------ Exercise material ------

(** C3, as amended.  In the revision of [unnamed/part_000], when a pending
    request settles in failure (it is rejected, or its body is not an array)
    after some cycle has succeeded, the items after it are the payload of the
    most recent successful cycle, and the error message is set: to the
    preferred message of the rejection, or to "Unexpected backend response".
    In the revision of [frontend/src/components/TrendingPosts.js] this holds
    for a rejected request, where the message is the server-supplied error
    text or else "Could not load trends." and the items are the body of the
    most recent fulfilled request; a fulfilled request whose body is not an
    array is not a failure there: its body replaces the items and the
    timestamp is set. *)
Theorem C3_stale_items_on_failure
  (env : option string) (es : list event) (i : nat)
  (r : settled) (err : exn) (payload : value) (now : Date)
  (data : value) (t : Date) :
  (let c := Part000.exec (fst (Part000.mount env)) es in
   i < List.length (pending c) ->
   failed r = true ->
   last_success (results Part000.step (fst (Part000.mount env)) es)
   = Some (data, t) ->
   let s' := hooks (fst (Part000.step c (Settle i r now))) in
   stale_on_failure data s' /\
   error s' = match r with
              | Rejected err' => preferred_message err'
              | Fulfilled _ => VStr "Unexpected backend response"
              end) /\
  (let c := Frontend.exec env (fst (Frontend.mount env)) es in
   i < List.length (pending c) ->
   latest (Frontend.history env es) = Some (data, t) ->
   let s' := hooks (fst (Frontend.step env c (Settle i (Rejected err) now))) in
   stale_on_failure data s' /\
   error s' = if truthy (response_data_error err)
              then response_data_error err
              else VStr "Could not load trends.") /\
  (let c := Frontend.exec env (fst (Frontend.mount env)) es in
   i < List.length (pending c) ->
   let s' := hooks (fst (Frontend.step env c (Settle i (Fulfilled payload) now))) in
   trends s' = payload /\ lastUpdated s' = Some now).
Proof.
  split; [|split]; cbn zeta.
  - intros Hi Hf Hl.
    pose proof (Part000_reached_inv env es) as Hinv.
    assert (He : exists err',
               Part000.ends (Part000.exec (fst (Part000.mount env)) es)
                            (Settle i r now) = Some (Failed err') /\
               Part000.error_text err' =
               match r with
               | Rejected err'' => preferred_message err''
               | Fulfilled _ => VStr "Unexpected backend response"
               end).
    { rewrite (Part000_ends_valid _ i r now Hi).
      destruct r as [d|err']; simpl in *.
      - destruct (isArray d); [discriminate|].
        eexists. split; reflexivity.
      - eexists. split; [reflexivity|]. apply Part000_error_text_preferred. }
    destruct He as (err' & He & Hmsg).
    rewrite (Part000_step_ends env _ _ _ Hinv He).
    unfold stale_on_failure. cbn [trends error].
    rewrite Part000_error_text_truthy, Hmsg.
    rewrite (proj1 (Part000_reached_latest env es)).
    rewrite Part000_history_latest, Part000_latest_results, Hl. auto.
  - intros Hi Hl.
    pose proof (Frontend_reached_inv env es) as Hinv.
    pose proof (Frontend_step_ends env _ _ _ Hinv
                  (Frontend_ends_valid _ i (Rejected err) now Hi)) as H.
    cbn [Frontend.verdict] in H. rewrite H.
    unfold stale_on_failure. cbn [trends error].
    rewrite Frontend_error_text_truthy.
    rewrite (proj1 (Frontend_reached_latest env es)), Hl. auto.
  - intros Hi.
    pose proof (Frontend_reached_inv env es) as Hinv.
    pose proof (Frontend_step_ends env _ _ _ Hinv
                  (Frontend_ends_valid _ i (Fulfilled payload) now Hi)) as H.
    cbn [Frontend.verdict] in H. tauto.
Qed.

(** On [unnamed/part_000] the first cycle succeeds with one item, the timer
    starts a second cycle, and its request is rejected with "Network Error";
    on [frontend/src/components/TrendingPosts.js] the first cycle succeeds
    with a list of strings, and the request of the cycle that the success
    starts is rejected. *)
Lemma C3_witness :
  let env := Some "http://api.test" in
  let items := VArr [VObj [("text", VStr "hello");
                           ("sentiment", VStr "positive")]] in
  let tags := VArr [VStr "hello"] in
  let down := Rejected (mkExn "Network Error" None) in
  stale_on_failure items
    (hooks (fst (Part000.step
       (Part000.exec (fst (Part000.mount env))
          [Settle 0 (Fulfilled items) 1000%Z; Tick])
       (Settle 0 down 2000%Z)))) /\
  stale_on_failure tags
    (hooks (fst (Frontend.step env
       (Frontend.exec env (fst (Frontend.mount env))
          [Settle 0 (Fulfilled tags) 1000%Z])
       (Settle 0 down 2000%Z)))).
Proof.
  intros env items tags down.
  destruct (C3_stale_items_on_failure env
              [Settle 0 (Fulfilled items) 1000%Z; Tick] 0 down
              (mkExn "Network Error" None) VNull 2000%Z items 1000%Z)
    as (HP & _ & _).
  destruct (C3_stale_items_on_failure env
              [Settle 0 (Fulfilled tags) 1000%Z] 0 down
              (mkExn "Network Error" None) VNull 2000%Z tags 1000%Z)
    as (_ & HF & _).
  split.
  - apply HP; [simpl; lia | reflexivity | reflexivity].
  - apply HF; [simpl; lia | reflexivity].
Defined.

(** C3 fails on [frontend/src/components/TrendingPosts.js] for a validation
    failure: after a success with ["hello"], the request of the next cycle is
    fulfilled with the body [{"status":"ok"}]; the items become that object
    and no error message is set. *)
Lemma C3_counterexample :
  let env := Some "http://api.test" in
  let es := [Settle 0 (Fulfilled (VArr [VStr "hello"])) 1000%Z] in
  let c := Frontend.exec env (fst (Frontend.mount env)) es in
  let r := Fulfilled (VObj [("status", VStr "ok")]) in
  0 < List.length (pending c) /\
  failed r = true /\
  last_success (results (Frontend.step env) (fst (Frontend.mount env)) es)
  = Some (VArr [VStr "hello"], 1000%Z) /\
  ~ stale_on_failure (VArr [VStr "hello"])
      (hooks (fst (Frontend.step env c (Settle 0 r 2000%Z)))).
Proof.
  cbn zeta. split; [simpl; lia|]. split; [reflexivity|].
  split; [reflexivity|].
  unfold stale_on_failure. simpl. intros [H _]. discriminate.
Qed.

(** C4, as amended.  In the revision of [unnamed/part_000], every failing
    cycle (missing configuration, rejected request, payload that is not an
    array) leaves as error message the server-supplied error text when there
    is one, else the exception's own message, else "Could not load trends.".
    In the revision of [frontend/src/components/TrendingPosts.js] a failing
    cycle leaves the server-supplied error text when there is one, else
    "Could not load trends."; the exception's own message is not used. *)
Theorem C4_error_message_preference
  (env : option string) (captured : option Date)
  (s : state) (net : settled) (now : Date) (err : exn) :
  (Part000.cycle_outcome env net now = Failed err ->
   error (run s (cycle (Part000.fetchTrends env) net now)) =
   preferred_message err) /\
  (Frontend.verdict net now = Failed err ->
   error (run s (cycle (Frontend.fetchTrends captured env) net now)) =
   if truthy (response_data_error err) then response_data_error err
   else VStr "Could not load trends.").
Proof.
  split; intros H.
  - rewrite Part000_cycle_run, H. simpl. apply Part000_error_text_preferred.
  - rewrite Frontend_cycle_run, H. reflexivity.
Qed.

(** The scenario of the specification: status 500 with the body
    [{"error":"db down"}]. *)
Lemma C4_witness :
  error (run initial
           (cycle (Part000.fetchTrends (Some "http://api.test"))
                  (Rejected (mkExn "Request failed with status code 500"
                                   (Some (VObj [("error", VStr "db down")]))))
                  1000%Z)) = VStr "db down" /\
  error (run initial
           (cycle (Frontend.fetchTrends None (Some "http://api.test"))
                  (Rejected (mkExn "Request failed with status code 500"
                                   (Some (VObj [("error", VStr "db down")]))))
                  1000%Z)) = VStr "db down".
Proof.
  destruct (C4_error_message_preference (Some "http://api.test") None initial
              (Rejected (mkExn "Request failed with status code 500"
                               (Some (VObj [("error", VStr "db down")]))))
              1000%Z
              (mkExn "Request failed with status code 500"
                     (Some (VObj [("error", VStr "db down")]))))
    as [HP HF].
  split; [apply HP; reflexivity | apply HF; reflexivity].
Defined.

(** C4 fails on [frontend/src/components/TrendingPosts.js]: when the request
    is rejected without a response, with the message "Network Error", the
    error message becomes the generic fallback. *)
Lemma C4_counterexample :
  error (run initial
           (cycle (Frontend.fetchTrends None (Some "http://api.test"))
                  (Rejected (mkExn "Network Error" None)) 1000%Z))
  <> preferred_message (mkExn "Network Error" None).
Proof. simpl. discriminate. Qed.

(** C5, as amended.  In the revision of
    [frontend/src/components/TrendingPosts.js], the calls made by any event of
    the mounted component set [isLoading] to true only when no fetch has
    succeeded before, and every cycle starts by clearing the error message.
    In the revision of [unnamed/part_000], every cycle starts by setting
    [isLoading] to true and clearing the error message, whether or not a
    fetch has succeeded before. *)
Theorem C5_cycle_start
  (env : option string) (captured : option Date)
  (s : state) (es : list event) (e : event) :
  loading_only_before_success (Frontend.history env es)
    (snd (Frontend.step env
            (Frontend.exec env (fst (Frontend.mount env)) es) e)) /\
  started (Frontend.fetchTrends captured env) =
    match captured with
    | None => [setIsLoading true]
    | Some _ => []
    end ++ [setError (VStr EmptyString);
            axios_get (Frontend.apiBase env ++ "/api/trending")%string] /\
  error (run s (started (Frontend.fetchTrends captured env))) = VStr EmptyString /\
  firstn 2 (started (Part000.fetchTrends env)) =
    [setIsLoading true; setError (VStr EmptyString)].
Proof.
  split; [|split; [|split]].
  - intros HIn.
    apply Frontend_step_sets_loading in HIn; [|apply Frontend_reached_inv].
    rewrite (proj2 (Frontend_reached_latest env es)) in HIn.
    destruct (latest (Frontend.history env es)); [discriminate|reflexivity].
  - destruct captured; reflexivity.
  - rewrite Frontend_started_run. reflexivity.
  - destruct env as [[|a base]|]; reflexivity.
Qed.

(** After a first cycle that failed, the cycle started by the timer tick
    sets [isLoading] to true, and indeed no fetch has succeeded. *)
Lemma C5_witness :
  latest (Frontend.history (Some "http://api.test")
            [Settle 0 (Rejected (mkExn "Network Error" None)) 1000%Z]) = None.
Proof.
  apply (proj1 (C5_cycle_start (Some "http://api.test") None initial
                  [Settle 0 (Rejected (mkExn "Network Error" None)) 1000%Z]
                  Tick)).
  simpl. left. reflexivity.
Defined.

(** C5 fails on [unnamed/part_000]: after the first cycle has succeeded, the
    cycle started by the next timer tick sets [isLoading] to true. *)
Lemma C5_counterexample :
  ~ loading_only_before_success
      (Part000.history (Some "http://api.test")
         [Settle 0 (Fulfilled (VArr [])) 1000%Z])
      (snd (Part000.step
              (Part000.exec (fst (Part000.mount (Some "http://api.test")))
                 [Settle 0 (Fulfilled (VArr [])) 1000%Z])
              Tick)).
Proof.
  unfold loading_only_before_success. simpl. intros H.
  assert (Hl : Some (VArr [], 1000%Z) = None) by (apply H; left; reflexivity).
  discriminate.
Qed.

(** C6.  In both revisions every fetch cycle ends with [isLoading] false,
    whatever its outcome: for a cycle run on its own from any state, and for
    every event that ends a cycle of the mounted component. *)
Theorem C6_loading_cleared
  (env : option string) (captured : option Date)
  (s : state) (net : settled) (now : Date) (es : list event) (e : event) :
  isLoading (run s (cycle (Part000.fetchTrends env) net now)) = false /\
  isLoading (run s (cycle (Frontend.fetchTrends captured env) net now)) = false /\
  (let c := Part000.exec (fst (Part000.mount env)) es in
   Part000.ends c e <> None ->
   isLoading (hooks (fst (Part000.step c e))) = false) /\
  (let c := Frontend.exec env (fst (Frontend.mount env)) es in
   Frontend.ends c e <> None ->
   isLoading (hooks (fst (Frontend.step env c e))) = false).
Proof.
  split; [|split; [|split]].
  - rewrite Part000_cycle_run.
    destruct (Part000.cycle_outcome env net now); reflexivity.
  - rewrite Frontend_cycle_run.
    destruct (Frontend.verdict net now); reflexivity.
  - cbn zeta. intros He.
    destruct (Part000.ends (Part000.exec (fst (Part000.mount env)) es) e)
      as [o|] eqn:Ho; [|congruence].
    rewrite (Part000_step_ends env _ _ _ (Part000_reached_inv env es) Ho).
    destruct o; reflexivity.
  - cbn zeta. intros He.
    destruct (Frontend.ends (Frontend.exec env (fst (Frontend.mount env)) es) e)
      as [o|] eqn:Ho; [|congruence].
    pose proof (Frontend_step_ends env _ _ _ (Frontend_reached_inv env es) Ho)
      as H.
    destruct o; [tauto | rewrite H; reflexivity].
Qed.

(** Two overlapping cycles: the second one succeeds, then the first one is
    rejected. *)
Lemma C6_witness :
  let es := [Tick; Settle 1 (Fulfilled (VArr [])) 1000%Z] in
  let e := Settle 0 (Rejected (mkExn "timeout of 0ms exceeded" None)) 2000%Z in
  isLoading (hooks (fst (Part000.step
      (Part000.exec (fst (Part000.mount (Some "http://api.test"))) es) e)))
  = false /\
  isLoading (hooks (fst (Frontend.step None
      (Frontend.exec None (fst (Frontend.mount None)) es) e)))
  = false.
Proof.
  intros es e.
  destruct (C6_loading_cleared (Some "http://api.test") None initial
              (Fulfilled (VArr [])) 0%Z es e) as (_ & _ & HP & _).
  destruct (C6_loading_cleared None None initial
              (Fulfilled (VArr [])) 0%Z es e) as (_ & _ & _ & HF).
  split; [apply HP; discriminate | apply HF; discriminate].
Defined.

------

Look through the data above and report every line in which "match" appears.

   error s' = match r with
               match r with
    match captured with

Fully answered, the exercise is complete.